On my little around-the-block detour, I drove by the city police making his rounds. We can choose to think, “goodness, in this traffic? Now?” to his patrol route. But this morning, I thought, “Wow, our children are safe.” Beyond the district, the community is protecting our children, keeping drivers accountable to going slow, reminding us to proceed with caution, because these little feet and legs that might sprint across the street, they matter to us all.

Driving out of town, I see the lights on in the many homes of families doing what we do every day. Getting kids ready, reminding them to eat, finding the lost library book, arguing over appropriate footwear, just trying to get out the door. There is a oneness behind these common acts of care. We’re all the same, trying to love and live the best or maybe only way we know.

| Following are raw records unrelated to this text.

(** ** Programs over events *)

(** The text of a message: a literal, or a format with its arguments as
    handed to [fmt.Sprintf]-like functions ([comm.Dief], [fmt.Errorf]). *)
Inductive arg : Type :=
| AInt (n : Z)                      (* an int, printed with %d *)
| AUint32 (n : Z)                   (* a uint32, printed with %x *)
| ABytes (b : list Byte.byte)       (* a []byte, printed with %x *)
| AStr (s : string)                 (* a string, printed with %s *)
| AHumanBytes (n : Z)               (* humanize.Bytes(uint64(n)) *)
| ADuration (d : Z)                 (* d.String() of a time.Duration *)
| APerSecond (n : Z) (d : Z).       (* humanize.Bytes(uint64(float64(n) / d.Seconds())) *)

Inductive text : Type :=
| Lit (s : string)
| Sprintf (format : string) (args : list arg).

(** A Go [error] is known to this code through [err.Error()] only. *)
Definition error : Type := text.

Definition result (A : Type) : Type := (A + error)%type.

Section Prog.
Variable E : Type -> Type.

(** [Die] is [comm.Die]/[comm.Dief]: the message is reported and the
    process ends, nothing after it runs.  [Panic] is a run-time panic of
    Go itself (an index out of range). *)
Inductive prog (A : Type) : Type :=
| Ret (a : A)
| Die (m : text)
| Panic (m : text)
| Vis (X : Type) (e : E X) (k : X -> prog A).

Arguments Ret {A} a.
Arguments Die {A} m.
Arguments Panic {A} m.
Arguments Vis {A X} e k.

Fixpoint bind {A B : Type} (p : prog A) (f : A -> prog B) : prog B :=
  match p with
  | Ret a => f a
  | Die m => Die m
  | Panic m => Panic m
  | Vis e k => Vis e (fun x => bind (k x) f)
  end.

Definition trigger {X : Type} (e : E X) : prog X := Vis e (fun x => Ret x).

(** One call of the program and the environment's answer to it. *)
Record call : Type := Call { call_type : Type; call_event : E call_type; call_answer : call_type }.

Inductive outcome (A : Type) : Type :=
| Done (a : A)
| Died (m : text)
| Panicked (m : text).

Arguments Done {A} a.
Arguments Died {A} m.
Arguments Panicked {A} m.

Definition handler (W : Type) : Type := forall X : Type, E X -> W -> X * W.

Fixpoint run {W A : Type} (h : handler W) (p : prog A) (w : W)
  : outcome A * W * list call :=
  match p with
  | Ret a => (Done a, w, [])
  | Die m => (Died m, w, [])
  | Panic m => (Panicked m, w, [])
  | Vis e k =>
      let '(x, w1) := h _ e w in
      let '(o, w2, tr) := run h (k x) w1 in
      (o, w2, Call e x :: tr)
  end.

Definition outcome_of {W A : Type} (r : outcome A * W * list call) : outcome A := fst (fst r).
Definition world_of {W A : Type} (r : outcome A * W * list call) : W := snd (fst r).
Definition trace_of {W A : Type} (r : outcome A * W * list call) : list call := snd r.

(** [defer d rest]: Go's [defer d] followed by the rest of the function
    body.  [d] runs when the function returns or panics; a [Die] in
    [rest] ends the process before. *)
Fixpoint defer {A : Type} (d : prog unit) (rest : prog A) : prog A :=
  match rest with
  | Ret a => bind d (fun _ => Ret a)
  | Die m => Die m
  | Panic m => bind d (fun _ => Panic m)
  | Vis e k => Vis e (fun x => defer d (k x))
  end.
End Prog.

Arguments Ret {E A} _.
Arguments Die {E A} _.
Arguments Panic {E A} _.
Arguments Vis {E A X} _ _.
Arguments Call {E call_type} _ _.
Arguments Done {A} _.
Arguments Died {A} _.
Arguments Panicked {A} _.
Arguments trigger {E X} _.

Declare Scope prog_scope.
Delimit Scope prog_scope with prog.
Notation "x <- p ;; q" := (bind p (fun x => q))
  (at level 61, p at next level, right associativity) : prog_scope.
Notation "' pat <- p ;; q" := (bind p (fun x => match x with pat => q end))
  (at level 61, pat pattern, p at next level, right associativity) : prog_scope.
Notation "p ;; q" := (bind p (fun _ => q))
  (at level 61, right associativity) : prog_scope.
Local Open Scope prog_scope.

(** A call and its answer, in a trace. *)
Notation "e '|->' a" := (Call e a) (at level 50, no associativity).

(** ** Data of the collaborators *)

(** [os.FileInfo], as far as the code looks at it. *)
Record FileInfo : Type := { Name : string; IsDir : bool }.

(** [*os.File] *)
Record File : Type := { fd : Z; file_name : string }.

Module tlc.
Record Dir : Type := { dir_Path : string; dir_Mode : Z }.
Record FileEntry : Type := { file_Path : string; file_Mode : Z; file_Size : Z; file_Offset : Z }.
Record Symlink : Type := { link_Path : string; link_Mode : Z; link_Dest : string }.

(** [tlc.Container] *)
Record Container : Type :=
  { Size : Z; Dirs : list Dir; Files : list FileEntry; Symlinks : list Symlink }.

(** [&tlc.Container{}]: every field at its zero value. *)
Definition empty : Container := {| Size := 0; Dirs := []; Files := []; Symlinks := [] |}.

Definition FilterFunc : Type := FileInfo -> bool.
End tlc.

Module sync.
(** [sync.BlockHash]: the weak hash is a uint32, the strong hash a byte slice. *)
Record BlockHash : Type := { WeakHash : Z; StrongHash : list Byte.byte }.
End sync.

(** ** [filterDirs] *)

(** [strings.HasPrefix(s, prefix)] *)
Definition strings_HasPrefix (s pre : string) : bool := String.prefix pre s.

Definition ignoredDirs : list string := [".git"; ".cvs"; ".svn"].

(** The [for _, dir := range ignoredDirs] loop of [filterDirs]: [false] at
    the first ignored prefix, [true] when the list is exhausted. *)
Fixpoint filterDirs_loop (name : string) (dirs : list string) : bool :=
  match dirs with
  | [] => true
  | dir :: rest => if strings_HasPrefix name dir then false else filterDirs_loop name rest
  end.

Definition filterDirs (fileInfo : FileInfo) : bool :=
  let name := Name fileInfo in
  filterDirs_loop name ignoredDirs.

(** The names [filterDirs] rejects. *)
Definition ignored_name (name : string) : Prop :=
  exists rest, name = (".git" ++ rest)%string \/
               name = (".cvs" ++ rest)%string \/
               name = (".svn" ++ rest)%string.

(** ** [pwr], [wire], [counter]: the values the code builds and passes *)

Module comm.
(** [comm.NewStateConsumer()]: the progress reporter handed to [pwr]. *)
Inductive Consumer : Type := NewStateConsumer.
End comm.

Module counter.
(** [counter.NewWriter(w)]: a writer that counts the bytes it passes to [w]. *)
Inductive Writer : Type := NewWriter (w : File).
End counter.

Module pwr.
Inductive CompressionAlgorithm : Type :=
| CompressionAlgorithm_UNCOMPRESSED
| CompressionAlgorithm_BROTLI.

Record CompressionSettings : Type :=
  { Algorithm : CompressionAlgorithm; Quality : Z }.

(** The magic numbers of [pwr]; their values are constants of that
    library, the code only names them. *)
Inductive Magic : Type := PatchMagic | SignatureMagic.

Record DiffContext : Type :=
  { SourceContainer : tlc.Container;
    SourcePath : string;
    TargetContainer : tlc.Container;
    TargetSignature : list sync.BlockHash;
    Consumer : comm.Consumer;
    Compression : CompressionSettings;
    ReusedBytes : Z;
    FreshBytes : Z }.

Record ApplyContext : Type :=
  { TargetPath : string; OutputPath : string; apply_Consumer : comm.Consumer }.

(** The messages this code hands to a wire: [*pwr.SignatureHeader],
    [*tlc.Container], [*pwr.BlockHash]. *)
Inductive Message : Type :=
| SignatureHeader (compression : CompressionSettings)
| Container (c : tlc.Container)
| BlockHash (weakHash : Z) (strongHash : list Byte.byte).
End pwr.

Module wire.
(** [*wire.WriteContext]: over a plain writer, or what [pwr.CompressWire]
    built over another context. *)
Inductive WriteContext : Type :=
| NewWriteContext (w : File)
| Wrapped (id : Z) (inner : WriteContext) (compression : pwr.CompressionSettings).
End wire.

(** ** The calls of package [main] into its collaborators *)

Inductive Ev : Type -> Type :=
(* time *)
| time_Now : Ev Z
| time_Since (start : Z) : Ev Z
(* comm *)
| comm_Logf (format : string) (args : list arg) : Ev unit
| comm_Debugf (format : string) (args : list arg) : Ev unit
| comm_StartProgress : Ev unit
| comm_EndProgress : Ev unit
(* os, ioutil *)
| os_Lstat (name : string) : Ev (result FileInfo)
| os_Open (name : string) : Ev (result File)
| os_Create (name : string) : Ev (result File)
| File_Close (f : File) : Ev (option error)
| os_TempDir : Ev string
| ioutil_TempDir (dir pre : string) : Ev (result string)
| os_RemoveAll (path : string) : Ev (option error)
(* tlc *)
| tlc_Walk (BasePath : string) (filter : option tlc.FilterFunc) : Ev (result tlc.Container)
(* pwr *)
| pwr_ComputeSignature (container : tlc.Container) (basePath : string) (consumer : comm.Consumer)
  : Ev (result (list sync.BlockHash))
| pwr_HashBlocks (container : tlc.Container) (basePath : string) (consumer : comm.Consumer)
  : Ev (list sync.BlockHash * option error)   (* inside pwr.ComputeSignatureToWriter *)
| pwr_ReadSignature (signatureReader : File) : Ev (result (tlc.Container * list sync.BlockHash))
| pwr_CompressionDefault : Ev pwr.CompressionSettings
| pwr_CompressWire (ctx : wire.WriteContext) (compression : pwr.CompressionSettings)
  : Ev (result wire.WriteContext)
| DiffContext_WriteRecipe (dctx : pwr.DiffContext) (patchWriter signatureWriter : counter.Writer)
  : Ev (pwr.DiffContext * option error)
| ApplyContext_ApplyRecipe (actx : pwr.ApplyContext) (patchReader : File) : Ev (option error)
(* wire, counter *)
| WriteContext_WriteMagic (w : wire.WriteContext) (magic : pwr.Magic) : Ev (option error)
| WriteContext_WriteMessage (w : wire.WriteContext) (msg : pwr.Message) : Ev (option error)
| WriteContext_Close (w : wire.WriteContext) : Ev (option error)
| Writer_Count (w : counter.Writer) : Ev Z.

Definition M : Type -> Type := prog Ev.

(** Modelled from the spec: [comm.Die(msg)] belongs to the package [comm],
    which is not among the sources.  The spec (7) calls these errors
    "fatal" and (4.6) has [verify] "abort": the message is reported and the
    process ends there. *)
Definition comm_Die {A : Type} (msg : text) : M A := Die msg.

(** Modelled from the spec: [comm.Dief(format, args...)], as [comm_Die] on
    the formatted message. *)
Definition comm_Dief {A : Type} (format : string) (args : list arg) : M A :=
  Die (Sprintf format args).

(** [must(err)] of [main.go]: dies with [err.Error()] unless [err] is nil. *)
Definition must (err : option error) : M unit :=
  match err with
  | Some e => comm_Die e
  | None => Ret tt
  end.

(** [x, err := f(...); must(err)] *)
Definition must_val {A : Type} (r : result A) : M A :=
  match r with
  | inl x => Ret x
  | inr e => comm_Die e
  end.

(** [s[i]] on a slice: a run-time panic when [i] is out of range. *)
Definition index {A : Type} (s : list A) (i : nat) : M A :=
  match nth_error s i with
  | Some x => Ret x
  | None => Panic (Lit "runtime error: index out of range")
  end.

(** [bytes.Equal(a, b)] *)
Fixpoint bytes_Equal (a b : list Byte.byte) : bool :=
  match a, b with
  | [], [] => true
  | x :: a', y :: b' => Byte.eqb x y && bytes_Equal a' b'
  | _, _ => false
  end.

(** [int32(n)] of a Go [int]: the low 32 bits, read as signed. *)
Definition int32 (n : Z) : Z := (n + 2 ^ 31) mod 2 ^ 32 - 2 ^ 31.
(** X19. For a platform that stays in one pose, the trajectory of an object
    is the sequence of its recorded offsets. *)
Theorem getObjectTrajectory_platform_at_rest
    (t : Obj.t) (frames : Frames) (poseFrames : list PoseFrame) (s e : Z)
    (q : Pose.t) (traj : list Vec3) (k : nat) (p : Vec3) :
  (∀ c, turf_distance c c = 0) →
  Forall (λ f, pose f = q) poseFrames →
  getObjectTrajectory t frames poseFrames s e = Ok traj →
  traj !! k = Some p →
  ∃ step,
    findObject
      (getFrameObjects frames (Z.max s (Obj.firstFrame t) + Z.of_nat k)) t
    = Ok (Some step) ∧
    p = offset_of step.
Proof.
  intros Hd Hq Ht Hk.
  destruct (getObjectTrajectory_Ok _ _ _ _ _ _ Ht)
    as (start & Hstart & _ & Hpts).
  destruct (Hpts k p Hk) as (step & curr & Hstep & Hcurr & ->).
  exists step. split; [done|].
  rewrite Forall_forall in Hq.
  apply array_get_Some in Hstart as [_ Hstart].
  apply array_get_Some in Hcurr as [_ Hcurr].
  rewrite (Hq start), (Hq curr) by by eapply list_elem_of_lookup_2.
  by apply getGeospatialToPoseTransform_colocated.
Qed.

End VectorMore.

Section RelativeCoordinates.
Local Open Scope R_scope.

Lemma transformVertex_level (q : MathGL.Pose) (p : Vertex) :
  MathGL.proll q = 0 → MathGL.ppitch q = 0 → MathGL.pyaw q = 0 →
  transformVertex (MathGL.getTransformationMatrix q) p
  = shiftVertex (MathGL.px q) (MathGL.py q) (MathGL.pz q) p.
Proof.
  intros Hr Hp Hw. destruct q as [x y z r pt w]. simpl in *. subst.
  unfold MathGL.getTransformationMatrix; simpl. rewrite sin_0, cos_0.
  destruct p as [a b c|a b]; simpl; f_equal; ring.
Qed.

(** X25. For a base pose without orientation, [getRelativeCoordinates] moves
    every vertex by the position of the pose, in order. *)
Theorem getRelativeCoordinates_translation
    (vertices : list Vertex) (basePose : BasePose) :
  MathGL.proll (builtPose basePose) = 0 →
  MathGL.ppitch (builtPose basePose) = 0 →
  MathGL.pyaw (builtPose basePose) = 0 →
  getRelativeCoordinates vertices basePose
  = map (shiftVertex (MathGL.px (builtPose basePose))
                     (MathGL.py (builtPose basePose))
                     (MathGL.pz (builtPose basePose)))
        vertices.
Proof.
  intros Hr Hp Hw. unfold getRelativeCoordinates. fold (builtPose basePose).
  apply map_ext. intros p. by apply transformVertex_level.
Qed.
(** * AI-Debate-Advisor: the debate orchestration of [main.py] and
      [streamlit_debate.py]

    Three [Debator] roles (Principal, John, Mom) first request research, then
    speak in rotation for [n_round] rounds; the collected messages are handed
    to a [DebateEvaluator] and, in [streamlit_debate.py], to a [DebateAdvisor].

    The two source files declare the same classes.  They differ in the
    instruction sentences of [SpeakAloud.run] and in their entry point
    ([debate] in [main.py], [run_debate] in [streamlit_debate.py]); the
    embedding carries a [SourceFile] tag wherever the texts differ.

    Python [int] is [Z], [str] is [string], a [set] of names is a
    [gset string], a [list] is a [list].  Awaited calls whose code is not
    among the sources (the language model behind [Action._aask], the three
    actions imported from [research_actions]) are oracles of an [External]
    record; every call is appended to a trace, and a call that raises aborts
    the computation. *)

From Stdlib Require Import ZArith Lia Floats Ascii.
From stdpp Require Import base gmap sets list strings pretty.

Open Scope string_scope.
Open Scope list_scope.

(** ** Strings *)

Definition nl : string := String "010"%char EmptyString.

(** [sep.join(parts)] *)
Definition join (sep : string) (parts : list string) : string :=
  String.concat sep parts.

(** A text given line by line, as the triple-quoted templates are. *)
Definition lines (ls : list string) : string := join nl ls.

(** [sub in s] on strings: [sub] starts at some position of [s]. *)
Fixpoint contains (sub s : string) : bool :=
  if String.prefix sub s then true
  else match s with
       | EmptyString => false
       | String _ rest => contains sub rest
       end.

(** [f"{n}"] for an [int]. *)
Definition str_of_int (n : Z) : string := pretty n.

(** ** Messages *)

(** The classes whose name a message or a call is tagged with. *)
Inductive ActionKind :=
  | UserRequirement
  | RequestResearch
  | SpeakAloud
  | EvaluateDebate
  | ProvideAdvice
  | CollectLinks
  | WebBrowseAndSummarize
  | ConductResearch.

#[global] Instance ActionKind_eq_dec : EqDecision ActionKind.
Proof. solve_decision. Defined.

(** [metagpt.schema.Message], with the fields the repository sets or reads.
    A message built without [cause_by] is tagged [UserRequirement]. *)
Record Message := {
  content : string;
  role : string;
  cause_by : ActionKind;
  sent_from : string;
  send_to : gset string
}.

(** ** Effects *)

Inductive exn :=
  | ActionError (a : ActionKind)   (* the call made by action [a] raised *)
  | AttributeError.                (* [response.content] on [None] *)

Inductive Event :=
  | Aask (a : ActionKind) (prompt : string)
  | CollectLinksRun (topic : string) (decomposition_nums url_per_query : Z)
  | WebBrowseRun (urls : list string) (query : string)
  | ConductResearchRun (topic content : string).

#[global] Instance Event_eq_dec : EqDecision Event.
Proof. solve_decision. Defined.

Definition Trace := list Event.

(** The collaborators outside the repository.  Each answer may depend on
    everything that was called before; [None] stands for a raised exception.
    [collect_links] and [web_browse] return dicts, kept as association lists
    in insertion order. *)
Record External := {
  aask : Trace -> ActionKind -> string -> option string;
  collect_links : Trace -> string -> Z -> Z -> option (list (string * list string));
  web_browse : Trace -> list string -> string -> option (list (string * string));
  conduct_research : Trace -> string -> string -> option string
}.

Inductive outcome (A : Type) :=
  | Ok (a : A)
  | Raise (e : exn).
Arguments Ok {A} a.
Arguments Raise {A} e.

(** A computation reads and extends the trace; the trace survives a raise. *)
Definition Eff (A : Type) : Type := Trace -> outcome A * Trace.

#[global] Instance Eff_ret : MRet Eff := λ A a tr, (Ok a, tr).

#[global] Instance Eff_bind : MBind Eff := λ A B f m tr,
  match m tr with
  | (Ok a, tr') => f a tr'
  | (Raise e, tr') => (Raise e, tr')
  end.

Definition raise {A} (e : exn) : Eff A := λ tr, (Raise e, tr).

(** One call to a collaborator: the answer is read off the trace so far, the
    call is logged, and a missing answer raises. *)
Definition call {A} (ev : Event) (owner : ActionKind)
    (answer : Trace -> option A) : Eff A := λ tr,
  match answer tr with
  | Some a => (Ok a, tr ++ [ev])
  | None => (Raise (ActionError owner), tr ++ [ev])
  end.

Definition is_aask_of (a : ActionKind) (ev : Event) : bool :=
  match ev with
  | Aask a' _ => bool_decide (a' = a)
  | _ => false
  end.

Definition is_research_event (ev : Event) : bool :=
  match ev with
  | Aask _ _ => false
  | _ => true
  end.

(** How often action [a] asked the language model. *)
Definition aask_count (a : ActionKind) (tr : Trace) : nat :=
  length (List.filter (is_aask_of a) tr).

(** The prompts with which action [a] asked the language model, in order. *)
Definition prompts_of (a : ActionKind) (tr : Trace) : list string :=
  omap (λ ev, match ev with
              | Aask a' p => if bool_decide (a' = a) then Some p else None
              | _ => None
              end) tr.

(** ** Actions *)

Inductive SourceFile := main_py | streamlit_debate_py.

(** The sentence [SpeakAloud.run] puts under [## YOUR TURN] while
    [round_num <= 3]. *)
Definition opening_instruction (src : SourceFile) (profile : string)
    (round_num : Z) : string :=
  match src with
  | main_py =>
      "This is round "
      +:+ str_of_int round_num
      +:+ " of 3 opening rounds. You should ONLY state your view on the topic, give your arguments and how you logically and rigorously arrived at your views. Do NOT rebut or respond to any of your opponents' arguments yet. Your viewpoint should be clear, concise, and extremely stereotypical of a "
      +:+ profile
      +:+ ". MANDATORY: Use specific facts, statistics, and evidence from your research information to support your arguments. Include proper citations in your response using [Source: URL or description] format."
  | streamlit_debate_py =>
      "This is round "
      +:+ str_of_int round_num
      +:+ " of 3 opening rounds. You should ONLY state your view on the topic, give your arguments and how you logically and rigorously arrived at your views. Do NOT rebut or respond to any of your opponents' arguments. Your viewpoint should be clear, concise, and stereotypical of a "
      +:+ profile
      +:+ ". MANDATORY: Use specific facts, statistics, and evidence from your research information to support your arguments. Include proper citations in your response using [Source: URL or description] format."
  end.

(** The sentence of the [else] branch. *)
Definition rebuttal_instruction (src : SourceFile) (name : string)
    (round_num : Z) : string :=
  match src with
  | main_py =>
      "This is round "
      +:+ str_of_int round_num
      +:+ ". You should defend your arguments, and attack and directly rebut your opponents' arguments if they differ from yours. Craft a strong, logically rigorous response in "
      +:+ name
      +:+ "'s rhetoric and viewpoints. MANDATORY: Support your arguments with specific evidence from your research and include citations using [Source: URL or description] format."
  | streamlit_debate_py =>
      "This is round "
      +:+ str_of_int round_num
      +:+ ". You should first restate your view, then closely respond to your opponents' latest arguments, defend your arguments, and attack your opponents' arguments if they differ from yours. Craft a strong, logically rigorous response in "
      +:+ name
      +:+ "'s rhetoric and viewpoints. MANDATORY: Support your arguments with specific evidence from your research and include citations using [Source: URL or description] format."
  end.

(** [instruction] of [SpeakAloud.run]. *)
Definition SpeakAloud_instruction (src : SourceFile) (name profile : string)
    (round_num : Z) : string :=
  if (round_num <=? 3)%Z
  then opening_instruction src profile round_num
  else rebuttal_instruction src name round_num.

(** [SpeakAloud.PROMPT_TEMPLATE.format(...)] *)
Definition SpeakAloud_prompt (context name opponent_name1 opponent_name2 idea
    instruction research_info : string) : string :=
  lines [ "";
          "    ## BACKGROUND";
          "    Suppose you are " +:+ name +:+ ", you are in a debate with "
            +:+ opponent_name1 +:+ " and " +:+ opponent_name2
            +:+ ". You are debating the topic:";
          "    " +:+ idea;
          "    ## DEBATE HISTORY";
          "    Previous rounds:";
          "    " +:+ context;
          "    ## RESEARCH INFORMATION";
          "    " +:+ research_info;
          "    ## YOUR TURN";
          "    " +:+ instruction;
          "    " ].

(** [RequestResearch.PROMPT_TEMPLATE.format(...)] *)
Definition RequestResearch_prompt (name profile topic : string) : string :=
  lines [ "";
          "    ## BACKGROUND";
          "    You are " +:+ name +:+ ", a " +:+ profile
            +:+ " preparing for a debate on: " +:+ topic;
          "    ";
          "    ## TASK";
          "    What specific aspect of this topic would you like to research to strengthen your position?";
          "    Provide ONE specific research query (1-2 sentences) that would help you in this debate.";
          "    Focus on facts, statistics, examples, or evidence that would support your "
            +:+ profile +:+ " perspective.";
          "    " ].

A community is much more than a town you live in or the people you repeatedly see on your path. It’s the fabric that holds the patterns you see, even when you see them so often that the patterns appear invisible. A community interweaves our roles, blending people and institutions,  keeping the world moving forward. It’s the way the city police support the school, and the way the school supports the family. A community is in busing patterns and patrols as much as it is in the librarian’s face as she helps you find the free-to-you materials you want to borrow.

I’ve been appreciative of my community, especially when we fall into times of distress.  But this morning wasn’t stressful. It was the regularity of it all that made my eyes water. These people opening doors, driving buses, and patrolling side streets do it every day, whether I recognize the need for it or not. They see what needs to happen to support learning and thriving in our community, so they make it happen, even when I don’t understand or acknowledge it. So much happens behind the scenes to make my rights realized, my privileges a part of my routine.